With respect to the evidence from the treating paramedic, His Honour said at [69]:

For the same reasons that the similar evidence of the pathologists was admissible, so too was this evidence.  The evidence about an expectation of more than a single injury was based expressly upon the witnesses’ experience.  It was, in truth, evidence of fact, namely past observations and present observations coupled with the unremarkable opinion that, having regard to that past experience, the present observations were unusual.

As noted there were many grounds of appeal, the admissibility of the paramedic’s evidence was just one.  All were rejected by Sofronoff P (ie President of the Court of Appeal). The other two judges Morrison and McMurdo JJA) agreed with the President, the appeal was dismissed and the conviction for murder affirmed.


The crucial issue that, in my view distinguishes this case from Lithgow City Council v Jackson is that the paramedic was actually called to give evidence. This was not reliance on a case sheet that must have limited information.  Here the paramedic was able to give evidence of his years of service and his observations over time and that allow the court to assess his ‘past observations and present observations’ in a way that simply couldn’t be possible from a case sheet alone.   In Lithgow City Council the comment ‘? Fall from 1.5 metres onto concrete’ given it was recorded on the patient care record, did not record what the paramedics saw to draw a conclusion (if they did draw a conclusion) as to the cause of the plaintiff’s injuries.

In my post discussing Lithgow City Council v Jackson I said (emphasis added):

For paramedics the case confirmed that their records are ‘business records’ and therefore can be used to prove the facts that they record, so that an entry that a drug was given is evidence that the drug was in fact given.  But that does not allow what is otherwise inadmissible to be admissible.  The paramedics were not allowed to give evidence as to the causation (if that is in fact what they intended to do) but rather could give evidence as to what they observed.  Of course they don’t write every detail on their case sheet.  That is neither practical in terms of the need to actually treat the patient, not record matters of evidence for later litigation nor is it why details are recorded on the case sheet.  The comment ‘? Fall from 1.5 metres onto concrete’ is recorded to help inform all those involved in health care what may have happened and what injuries to look out for.

The paramedics could have given evidence of what they observed, they perhaps could even have been qualified as experts to allow them to give an opinion if they had been called…

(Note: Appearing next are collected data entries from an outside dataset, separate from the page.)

(* ===== verification/FsData.v ===== *)
(** * Reading and writing files

    [readi] and [writei] of [kernel/fs.c] on a file whose blocks are all
    there ([filled]), for a destination or a source in the kernel: reading
    delivers the bytes of the file, writing changes the bytes it says and no
    others.  Proved on the block contents of a transaction ([Txn]), with the
    blocks of a file as [FsFile] gives them. *)
From stdpp Require Import base numbers strings decidable sets gmap functions list.
From S2P Require Import Prelude.
From S2P Require Import Sched.
From S2P Require Import Spinlock.
From S2P Require Import Kalloc.
From S2P Require Import Vm.
From S2P Require Import Sleeplock.
From S2P Require Import Bio.
From S2P Require Import Transfer.
From S2P Require Import Log.
From S2P Require Import LogOps.
From S2P Require Import Fs.
From S2P Require Import Txn.
From S2P Require Import FsBlocks.
From S2P Require Import FsFile.

Set Default Proof Using "All".
Open Scope Z_scope.
Open Scope xv6_scope.

(** The blocks that hold bytes [lo] to [hi] are there. *)
Definition filled (V : disk) (addrs : list Z) (lo hi : Z) : Prop :=
  forall o, lo <= o < hi -> blk_of V addrs (o / BSIZE) <> 0.

(** [n] bytes from [off] on. *)
Definition fbytes (V : disk) (addrs : list Z) (off n : Z) : list Z := fbyte V addrs <$> seqZ off n.

Lemma fbytes_app V addrs off n m :
  0 <= n -> 0 <= m -> fbytes V addrs off (n + m) = fbytes V addrs off n ++ fbytes V addrs (off + n) m.
Proof. intros Hn Hm. unfold fbytes. by rewrite seqZ_app, fmap_app. Qed.

(** The bytes of one block. *)
Lemma fbytes_slice V addrs size off n :
  0 <= off -> 0 <= n -> n = 0 \/ off + n <= size ->
  fbytes V addrs off n = take (Z.to_nat n) (drop (Z.to_nat off) (fbytes V addrs 0 size)).
Proof.
  intros Ho Hn [->|Hs]; [done|].
  replace size with (off + (n + (size - off - n))) by lia. rewrite !fbytes_app by lia.
  rewrite drop_app_length', take_app_length'; [done|..]; unfold fbytes; by rewrite length_fmap, length_seqZ.
Qed.

Lemma fbytes_block V addrs off m :
  (forall b, length (V b) = bsize) -> 0 <= off -> 0 <= m <= BSIZE - off mod BSIZE ->
  blk_of V addrs (off / BSIZE) <> 0 ->
  take (Z.to_nat m) (drop (Z.to_nat (off mod BSIZE)) (V (blk_of V addrs (off / BSIZE)))) = fbytes V addrs off m.
Proof.
  intros Vl Ho Hm Hne. pose proof bsize_val as Hb. assert (Hr : 0 <= off mod BSIZE < BSIZE) by fslia.
  change BSIZE with 1024 in Hm, Hr. set (d := V (blk_of V addrs (off / BSIZE))).
  assert (Hd : length d = 1024%nat) by (unfold d; by rewrite Vl).
  apply list_eq. intros k. unfold fbytes. rewrite list_lookup_fmap.
  destruct (decide (k < Z.to_nat m)%nat) as [Hk|Hk].
  - rewrite lookup_take_lt, lookup_drop by done. rewrite lookup_seqZ_lt by lia. simpl. unfold fbyte.
    assert (Eq : (off + Z.of_nat k) / BSIZE = off / BSIZE /\ (off + Z.of_nat k) mod BSIZE = off mod BSIZE + Z.of_nat k).
    { change BSIZE with 1024 in *. clear Hd. Z.to_euclidean_division_equations. lia. }
    destruct Eq as [-> ->]. rewrite (proj2 (Z.eqb_neq _ 0)) by done. fold d.
    rewrite list_lookup_lookup_total_lt by (rewrite Hd; change BSIZE with 1024 in *; lia).
    f_equal. f_equal. change BSIZE with 1024 in *. lia.
  - rewrite lookup_take_ge by lia. rewrite lookup_seqZ_ge by lia. done.
Qed.

(** Iterations left: the blocks that [rem] bytes at [off] touch. *)
Definition touched (off rem : Z) : Z :=
  if rem =? 0 then 0 else (off mod BSIZE + rem + BSIZE - 1) / BSIZE.

Lemma touched_next off rem :
  0 <= off -> 0 < rem ->
  let m := Z.min rem (BSIZE - off mod BSIZE) in
  0 < m /\ (off + m) / BSIZE <= off / BSIZE + 1 /\
  (rem - m = 0 \/ (off + m) mod BSIZE = 0) /\
  touched (off + m) (rem - m) < touched off rem.
Proof.
  intros Ho Hr. unfold touched. change BSIZE with 1024. cbv zeta.
  destruct (Z.eqb_spec rem 0); [lia|].
  destruct (Z.min_spec rem (1024 - off mod 1024)) as [[Hc ->]|[Hc ->]].
  - rewrite Z.sub_diag. change (0 =? 0) with true. cbv iota. Z.to_euclidean_division_equations; lia.
  - destruct (Z.eqb_spec (rem - (1024 - off mod 1024)) 0); Z.to_euclidean_division_equations; lia.
Qed.
Lemma touched_fuel off n : 0 <= n -> 0 <= touched off n <= n / BSIZE + 2.
Proof.
  intros Hn. unfold touched. change BSIZE with 1024.
  destruct (Z.eqb_spec n 0); Z.to_euclidean_division_equations; lia.
Qed.

(** The mm of the file system's state. *)
Notation fmm s := (blk_mm (lg_blk (fs_log s))).

(** What reading leaves alone. *)
Record fsame (s s' : fs) : Prop := {
  fe_sb : sb s' = sb s;
  fe_itable : itable s' = itable s;
  fe_dsk : drive s' = drive s;
  fe_out : ops s' = ops s;
}.
Lemma fsame_refl s : fsame s s.
Proof. done. Qed.
Lemma fsame_trans s1 s2 s3 : fsame s1 s2 -> fsame s2 s3 -> fsame s1 s3.
Proof. intros [] []. split; congruence. Qed.
Lemma fstep_fsame s s' : fstep s s' -> fsame s s'.
Proof. by intros []. Qed.
Lemma fsame_mm (m : mm) s : fsame s (inj m s).
Proof. done. Qed.

Section readi.
Context (start pid : Z) (N : nat) (P : place -> list Z -> mm -> Prop) (E : list Z -> mm -> Prop).
Context `{!Sink pid N P E}.
Notation TX := (tx start pid).

(** One piece to the destination. *)
Lemma deliver s V l H D d acc bs :
  TX s V l H D -> P d acc (fmm s) -> (length acc + length bs <= N)%nat ->
  exists r s', lift (either_copyout d bs) s = Ok r s' /\ TX s' V l H D /\ fsame s s' /\
    ((r = 0 /\ P (place_add d (Z.of_nat (length bs))) (acc ++ bs) (fmm s')) \/ (r = -1 /\ E acc (fmm s'))).
Proof.
  intros T Hp Hl. pose proof (tx_running _ _ _ _ _ _ _ T) as Hr.
  destruct (sk_put d acc bs (fmm s) Hp Hr Hl) as (r & m & Eo & Hr' & HR).
  exists r, (inj m s). split_and!; [by apply lift_ok|by apply tx_mm|by apply fsame_mm|done].
Qed.

Lemma readi_loop_ok fuel s V l i dst tot off n acc :
  let addrs := i_addrs (itable s !!! i) in
  TX s V l [] [] -> i_dev (itable s !!! i) = ROOTDEV -> (length l < NBUF)%nat ->
  0 <= off -> tot = Z.of_nat (length acc) -> tot <= n <= Z.of_nat N -> n < 2 ^ 31 ->
  off + (n - tot) <= MAXFILE * BSIZE -> filled V addrs off (off + (n - tot)) ->
  P dst acc (fmm s) -> (Z.to_nat (touched off (n - tot)) < fuel)%nat ->
  exists r out s', readi_loop fuel i dst tot off n acc s = Ok (r, out) s' /\
    TX s' V l [] [] /\ fsame s s' /\
    ((r = n /\ out = acc ++ fbytes V addrs off (n - tot) /\ exists d, P d out (fmm s')) \/
     (r = -1 /\ exists k, 0 <= k < n - tot /\ out = acc ++ fbytes V addrs off k /\ E out (fmm s'))).
Proof.
  revert s dst tot off acc. induction fuel as [|fuel IH];
    intros s dst tot off acc addrs T Hdev Hl Ho Ht Hn Hn31 Hmax Hfil Hp Hf; [lia|].
  cbn [readi_loop]. destruct (Z.ltb_spec tot n) as [Hlt|Hge].
  2: { assert (tot = n) as -> by lia. exists (s32 n), acc, s. split_and!; [done|done|apply fsame_refl|]. left.
       rewrite Z.sub_diag. unfold fbytes. rewrite seqZ_nil, app_nil_r by lia.
       split_and!; [|done|by exists dst]. apply s32_small. lia. }
  erewrite bind_ok by done.
  assert (Hbn : 0 <= off / BSIZE < MAXFILE) by (rewrite MAXFILE_val in *; fslia).
  assert (Hne : blk_of V addrs (off / BSIZE) <> 0) by (apply Hfil; lia).
  destruct (bmap_found start pid s V l i (off / BSIZE) T Hdev Hbn Hl Hne) as (s1 & E1 & T1 & F1).
  erewrite bind_ok by exact E1. fold addrs. rewrite (proj2 (Z.eqb_neq _ 0)) by done. rewrite Hdev.
  destruct (tx_bread start pid s1 V l [] [] (blk_of V addrs (off / BSIZE)) T1) as (bp & s2 & E2 & T2 & F2);
    [set_solver|right; simpl; lia|].
  erewrite bind_ok by exact E2.
  erewrite bind_ok by (eapply tx_data; [exact T2|apply list_elem_of_here]). cbv zeta.
  destruct (touched_next off (n - tot) Ho ltac:(lia)) as (Hm & Hq & Hal & Hd).
  set (m := Z.min (n - tot) (BSIZE - off mod BSIZE)) in *.
  assert (Hm2 : 0 <= m <= BSIZE - off mod BSIZE) by lia.
  rewrite fbytes_block by (try done; by eapply tx_len).
  set (bs := fbytes V addrs off m). assert (Hbs : length bs = Z.to_nat m).
  { unfold bs, fbytes. by rewrite length_fmap, length_seqZ. }
  destruct (deliver s2 V l _ [] dst acc bs T2) as (r & s3 & E3 & T3 & F3 & HR).
  { eapply sk_woke; [eapply sk_woke; [exact Hp|apply F1]|apply F2]. } { lia. }
  erewrite bind_ok by exact E3.
  destruct (tx_brelse start pid s3 _ _ _ _ _ _ T3) as (s4 & E4 & T4 & F4); [set_solver|].
  assert (F : fsame s s4).
  { eapply fsame_trans; [apply fstep_fsame; exact F1|]. eapply fsame_trans; [apply fstep_fsame; exact F2|].
    eapply fsame_trans; [exact F3|]. by apply fstep_fsame. }
  destruct HR as [[-> Hp']|[-> HE]].
  2: { exists (-1), acc, s4. change (-1 =? -1) with true. cbv iota. erewrite bind_ok by exact E4. split_and!; [done|done|done|]. right. split; [done|].
       exists 0. split_and!; [lia|lia| |].
       - unfold fbytes. rewrite seqZ_nil, app_nil_r by lia. done.
       - eapply sk_fail_woke; [exact HE|apply F4]. }
  change (0 =? -1) with false. cbv iota. erewrite bind_ok by exact E4.
  assert (Hu : u32 (off + m) = off + m).
  { unfold u32. apply Z.mod_small. rewrite MAXFILE_val in Hmax. change BSIZE with 1024 in Hmax. lia. }
  rewrite Hu. assert (Em : Z.of_nat (length bs) = m) by lia. rewrite Em in Hp'.
  destruct (IH s4 (place_add dst m) (tot + m) (off + m) (acc ++ bs)) as (r & out & s5 & E5 & T5 & F5 & HR);
    rewrite ?(fe_itable _ _ F); try done; try lia.
  - len.
  - intros o Hr. apply Hfil. lia.
  - eapply sk_woke; [exact Hp'|apply F4].
  - pose proof (touched_fuel (off + m) (n - tot - m)). replace (n - (tot + m)) with (n - tot - m) by lia. lia.
  - exists r, out, s5. fold addrs in HR. split_and!; [done|done|by eapply fsame_trans|].
    rewrite (fe_itable _ _ F) in HR. fold addrs in HR.
    destruct HR as [(-> & -> & Hd')|(-> & k & Hk & -> & HE)]; [left|right]; (split; [done|]).
    + split; [|done]. unfold bs. rewrite <- app_assoc, <- fbytes_app by lia. by replace (m + (n - (tot + m))) with (n - tot) by lia.
    + exists (m + k). split; [lia|]. split; [|done]. unfold bs. by rewrite <- app_assoc, <- fbytes_app by lia.
Qed.

(** The bytes [readi] has to deliver. *)
Definition readable (size off n : Z) : Z :=
  if off + n <? 2 ^ 32 then Z.max 0 (Z.min n (size - off)) else 0.

Lemma readi_ok s V l i dst off n :
  let ip := itable s !!! i in let len := readable (i_size ip) off n in
  TX s V l [] [] -> i_dev ip = ROOTDEV -> (length l < NBUF)%nat ->
  0 <= off < 2 ^ 32 -> 0 <= n < 2 ^ 32 -> n <= Z.of_nat N ->
  0 <= i_size ip <= MAXFILE * BSIZE -> filled V (i_addrs ip) 0 (i_size ip) -> P dst [] (fmm s) ->
  exists r out s', readi i dst off n s = Ok (r, out) s' /\ TX s' V l [] [] /\ fsame s s' /\
    ((r = len /\ out = fbytes V (i_addrs ip) off len /\ exists d, P d out (fmm s')) \/
     (r = -1 /\ exists k, 0 <= k < len /\ out = fbytes V (i_addrs ip) off k /\ E out (fmm s'))).
Proof.
  intros ip len T Hdev Hl Ho Hn HN Hsz Hfil Hp. unfold readi. erewrite bind_ok by done. fold ip.
  assert (Eu : u32 (off + n) = if off + n <? 2 ^ 32 then off + n else off + n - 2 ^ 32).
  { unfold u32. destruct (Z.ltb_spec (off + n) (2 ^ 32)); [by apply Z.mod_small; lia|].
    symmetry. apply Z.mod_unique with 1; lia. }
  rewrite Eu. change (MAXFILE * BSIZE) with 274432 in Hsz.
  assert (Hnone : (i_size ip <? off) || ((if off + n <? 2 ^ 32 then off + n else off + n - 2 ^ 32) <? off) = true -> len = 0).
  { unfold len, readable. destruct (Z.ltb_spec (off + n) (2 ^ 32)); [|done].
    rewrite (proj2 (Z.ltb_ge (off + n) off)), orb_false_r by lia. intros ?%Z.ltb_lt. lia. }
  destruct (_ || _) eqn:Ec.
  { exists 0, [], s. split_and!; [done|done|apply fsame_refl|]. left. rewrite Hnone by done.
    unfold fbytes. rewrite seqZ_nil by lia. split_and!; [done|done|by exists dst]. }
  apply orb_false_iff in Ec as [E1 E2]. apply Z.ltb_ge in E1. unfold len, readable.
  destruct (Z.ltb_spec (off + n) (2 ^ 32)) as [Hov|Hov]; [|apply Z.ltb_ge in E2; lia].
  set (k := if i_size ip <? off + n then i_size ip - off else n).
  assert (Ek : k = Z.max 0 (Z.min n (i_size ip - off))).
  { unfold k. destruct (Z.ltb_spec (i_size ip) (off + n)); lia. }
  rewrite <- Ek. pose proof (touched_fuel off k ltac:(lia)).
  destruct (readi_loop_ok (S (S (Z.to_nat (k / BSIZE + 1)))) s V l i dst 0 off k [])
    as (r & out & s' & Er & T' & F & HR); try done; try lia.
  - change (MAXFILE * BSIZE) with 274432. lia.
  - intros o Hr. apply Hfil. lia.
  - rewrite Z.sub_0_r. assert (0 <= k / BSIZE) by (apply Z.div_pos; [lia|done]). lia.
  - exists r, out, s'. rewrite Z.sub_0_r in HR. by split_and!.
Qed.
End readi.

In this case that is what happened. The treating paramedic was called to give evidence as to his experience and what he observed and it is that evidence that allowed the court to accept his ‘unremarkable opinion that, having regard to that past experience, the present observations were unusual’.


Good records can avoid the need to go to court as they are admissible as evidence to prove what they record, but in this context, patient care records cannot record everything that may be important in a trial.  Inferring facts in issue, such as what was the cause of a patient’s injuries, may not be possible by reading the patient care record alone. But where paramedics are called to give evidence they can report on what they saw and observed and in relevant cases, draw an opinion based on their professional standing.